EXERCISE PROMPT |
Look through the records below for the line with "(entryCnt s <= capacity" and the line with "Proof using Hhealthy H0 Hgrow.", then return those lines and all lines between, exactly.

DATASET |
══════

(** [Put] before its signal, then [Get]. *)
Lemma put_store_get s c d :
  ok s -> proper c d -> room s -> 0 < capacity s -> get_result s (ck_Key c) = Err notFound ->
  exists s' s'', put_store rle_compress rle_decompress growcap s c = Some s' /\ ok s' /\
    DGet s' (ck_Key c) = (s'', Ok {| ck_Key := ck_Key c; ck_SData := Some d; ck_Size := i64 (le64_val d);
                                     ck_Source := None; ck_Req := None |}) /\ ok s'' /\
    (entryCnt s <= capacity s -> entryCnt s' <= capacity s') /\
    (entryCnt s < capacity s -> forall h, h <> ck_Key c -> get_result s' h = get_result s h).
Proof using Hhealthy H0 Hgrow.
  intros Hok Hp Hroom Hcap Hnf. pose proof Hp as (HS & _). apply get_result_absent in Hnf.
  unfold put_store, encodeData. rewrite HS, tryAccessIdx_miss by (done || apply Hok).
  destruct (put_state s (ck_Key c)) as (s1 & -> & Hok1 & Hroom1 & Hv1 & Hc1 & Hle & Hsame); try done.
  cbn [mbind option_bind]. destruct (put_new_get s1 c d) as (Hok' & Hg & He & Hoth); try done.
  set (s' := put_new _ _ _) in *. exists s'.
  destruct (Get_ok Hhealthy hashfunc rle_decompress s' (ck_Key c)) as (s'' & Hget & Hok'' & _); try done.
  { destruct Hroom1 as (_ & Ha & _). pose proof (do_access _ _ Hok1) as Hu. subst s'. cbn [put_new accessCnt].
    unfold is_u64 in Hu. rewrite u64_id by (unfold is_u64; lia). lia. }
  exists s''. rewrite Hg in Hget. split_and!; try done.
  - intros Hx. rewrite He. change (capacity s') with (capacity s1). specialize (Hle Hx). lia.
  - intros Hx h Hne. rewrite (Hsame Hx) in *. by apply Hoth.
Qed.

══════

RESULT FOR THIS EXERCISE |
    (entryCnt s <= capacity s -> entryCnt s' <= capacity s') /\
    (entryCnt s < capacity s -> forall h, h <> ck_Key c -> get_result s' h = get_result s h).
Proof using Hhealthy H0 Hgrow.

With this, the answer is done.